Instructions for the task:
Search the records for the string "eapply", then copy each line that has it.

Available records:
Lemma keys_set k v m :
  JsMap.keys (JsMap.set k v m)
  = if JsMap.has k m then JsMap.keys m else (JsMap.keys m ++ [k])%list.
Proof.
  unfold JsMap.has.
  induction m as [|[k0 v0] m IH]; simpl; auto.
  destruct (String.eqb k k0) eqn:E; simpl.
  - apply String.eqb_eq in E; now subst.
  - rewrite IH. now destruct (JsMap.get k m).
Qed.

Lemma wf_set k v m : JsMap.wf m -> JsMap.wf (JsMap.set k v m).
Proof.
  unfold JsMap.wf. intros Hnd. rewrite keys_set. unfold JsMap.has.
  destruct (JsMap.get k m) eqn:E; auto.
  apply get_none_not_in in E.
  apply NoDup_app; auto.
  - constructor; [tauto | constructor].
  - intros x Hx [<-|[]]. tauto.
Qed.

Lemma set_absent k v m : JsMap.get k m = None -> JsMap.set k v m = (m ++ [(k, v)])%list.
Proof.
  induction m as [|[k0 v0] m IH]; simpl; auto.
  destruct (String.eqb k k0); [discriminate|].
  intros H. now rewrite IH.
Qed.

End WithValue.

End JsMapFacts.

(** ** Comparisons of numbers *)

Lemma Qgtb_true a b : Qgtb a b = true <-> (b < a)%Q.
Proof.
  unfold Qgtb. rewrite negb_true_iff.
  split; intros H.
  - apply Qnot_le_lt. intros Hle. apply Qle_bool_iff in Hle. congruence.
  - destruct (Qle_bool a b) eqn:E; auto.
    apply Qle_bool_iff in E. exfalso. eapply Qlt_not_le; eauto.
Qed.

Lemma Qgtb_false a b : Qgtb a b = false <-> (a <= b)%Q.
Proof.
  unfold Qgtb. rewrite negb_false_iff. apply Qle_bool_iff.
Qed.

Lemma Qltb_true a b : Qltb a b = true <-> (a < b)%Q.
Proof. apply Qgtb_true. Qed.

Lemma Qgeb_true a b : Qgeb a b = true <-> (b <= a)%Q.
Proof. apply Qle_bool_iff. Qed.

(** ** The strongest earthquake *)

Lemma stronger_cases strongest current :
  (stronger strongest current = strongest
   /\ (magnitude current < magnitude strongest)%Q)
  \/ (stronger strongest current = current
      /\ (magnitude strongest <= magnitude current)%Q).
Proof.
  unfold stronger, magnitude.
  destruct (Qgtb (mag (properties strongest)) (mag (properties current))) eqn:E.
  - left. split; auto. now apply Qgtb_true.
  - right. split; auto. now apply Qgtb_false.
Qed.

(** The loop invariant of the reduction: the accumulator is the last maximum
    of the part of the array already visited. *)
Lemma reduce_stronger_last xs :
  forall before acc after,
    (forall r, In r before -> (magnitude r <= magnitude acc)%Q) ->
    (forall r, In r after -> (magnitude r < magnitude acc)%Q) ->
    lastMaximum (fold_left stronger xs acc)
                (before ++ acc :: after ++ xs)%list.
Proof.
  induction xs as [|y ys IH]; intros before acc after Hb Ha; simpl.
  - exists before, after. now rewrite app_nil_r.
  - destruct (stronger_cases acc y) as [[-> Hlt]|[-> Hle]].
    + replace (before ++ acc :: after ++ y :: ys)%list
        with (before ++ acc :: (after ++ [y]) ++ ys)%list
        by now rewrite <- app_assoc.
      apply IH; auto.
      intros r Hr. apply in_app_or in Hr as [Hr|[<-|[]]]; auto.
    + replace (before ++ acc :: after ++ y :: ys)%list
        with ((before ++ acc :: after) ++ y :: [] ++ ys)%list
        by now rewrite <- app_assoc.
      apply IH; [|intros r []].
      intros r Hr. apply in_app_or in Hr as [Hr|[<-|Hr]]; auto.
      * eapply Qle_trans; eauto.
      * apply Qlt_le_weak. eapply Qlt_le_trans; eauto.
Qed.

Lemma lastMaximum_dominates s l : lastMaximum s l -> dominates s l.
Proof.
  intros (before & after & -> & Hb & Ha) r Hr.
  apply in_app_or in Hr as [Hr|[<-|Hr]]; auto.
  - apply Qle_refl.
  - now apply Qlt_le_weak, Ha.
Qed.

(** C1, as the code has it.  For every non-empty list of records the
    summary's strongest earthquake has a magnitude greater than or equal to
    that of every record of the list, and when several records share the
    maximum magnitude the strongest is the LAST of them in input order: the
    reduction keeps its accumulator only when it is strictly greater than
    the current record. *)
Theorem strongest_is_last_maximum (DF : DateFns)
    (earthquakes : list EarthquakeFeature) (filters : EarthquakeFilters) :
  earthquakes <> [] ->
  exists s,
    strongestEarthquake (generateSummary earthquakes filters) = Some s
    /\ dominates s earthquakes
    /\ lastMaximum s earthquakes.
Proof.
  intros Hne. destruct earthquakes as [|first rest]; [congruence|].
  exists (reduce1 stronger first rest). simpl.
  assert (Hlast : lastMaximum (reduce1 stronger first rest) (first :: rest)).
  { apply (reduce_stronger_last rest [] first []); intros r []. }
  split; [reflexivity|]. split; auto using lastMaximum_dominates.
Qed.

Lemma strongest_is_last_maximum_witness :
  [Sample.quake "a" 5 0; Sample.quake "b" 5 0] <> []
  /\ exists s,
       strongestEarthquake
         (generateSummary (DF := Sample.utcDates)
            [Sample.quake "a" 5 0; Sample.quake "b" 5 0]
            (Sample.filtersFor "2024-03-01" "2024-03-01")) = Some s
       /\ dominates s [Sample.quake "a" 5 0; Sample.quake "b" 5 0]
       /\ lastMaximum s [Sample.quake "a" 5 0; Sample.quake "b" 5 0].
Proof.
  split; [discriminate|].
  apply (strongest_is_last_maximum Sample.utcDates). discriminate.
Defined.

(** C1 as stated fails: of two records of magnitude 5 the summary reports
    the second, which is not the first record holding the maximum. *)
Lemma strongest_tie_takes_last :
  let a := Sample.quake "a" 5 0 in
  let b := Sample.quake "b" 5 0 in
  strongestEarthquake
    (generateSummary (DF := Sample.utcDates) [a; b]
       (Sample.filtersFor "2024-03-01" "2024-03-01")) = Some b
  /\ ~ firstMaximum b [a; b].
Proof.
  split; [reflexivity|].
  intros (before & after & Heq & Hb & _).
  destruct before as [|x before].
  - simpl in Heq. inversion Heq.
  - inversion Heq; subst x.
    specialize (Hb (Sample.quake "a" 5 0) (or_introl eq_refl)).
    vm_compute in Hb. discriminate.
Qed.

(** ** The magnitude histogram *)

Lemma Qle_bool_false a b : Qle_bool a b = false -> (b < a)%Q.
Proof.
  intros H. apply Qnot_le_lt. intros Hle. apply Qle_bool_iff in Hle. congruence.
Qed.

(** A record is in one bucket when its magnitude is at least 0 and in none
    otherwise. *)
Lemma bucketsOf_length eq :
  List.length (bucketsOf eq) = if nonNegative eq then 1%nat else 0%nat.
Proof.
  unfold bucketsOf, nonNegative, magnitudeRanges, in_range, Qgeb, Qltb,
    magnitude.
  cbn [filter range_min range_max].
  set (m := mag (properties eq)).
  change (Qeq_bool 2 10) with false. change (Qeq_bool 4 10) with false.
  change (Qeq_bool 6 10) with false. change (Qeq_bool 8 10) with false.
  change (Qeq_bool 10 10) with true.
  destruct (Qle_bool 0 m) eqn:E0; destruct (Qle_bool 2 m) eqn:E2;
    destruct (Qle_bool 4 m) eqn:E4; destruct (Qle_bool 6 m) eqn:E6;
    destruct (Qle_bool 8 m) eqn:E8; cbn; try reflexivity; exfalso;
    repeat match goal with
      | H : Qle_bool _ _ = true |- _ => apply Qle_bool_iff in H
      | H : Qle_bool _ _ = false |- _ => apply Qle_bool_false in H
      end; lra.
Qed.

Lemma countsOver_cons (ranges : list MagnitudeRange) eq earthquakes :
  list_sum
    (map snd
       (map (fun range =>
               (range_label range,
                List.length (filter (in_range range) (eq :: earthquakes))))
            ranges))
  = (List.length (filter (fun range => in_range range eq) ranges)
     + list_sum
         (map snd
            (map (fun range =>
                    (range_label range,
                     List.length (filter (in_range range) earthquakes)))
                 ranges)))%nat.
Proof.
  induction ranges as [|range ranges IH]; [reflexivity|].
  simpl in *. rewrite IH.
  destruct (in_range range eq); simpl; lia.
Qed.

Exercise response:
    apply Qle_bool_iff in E. exfalso. eapply Qlt_not_le; eauto.
      * eapply Qle_trans; eauto.
      * apply Qlt_le_weak. eapply Qlt_le_trans; eauto.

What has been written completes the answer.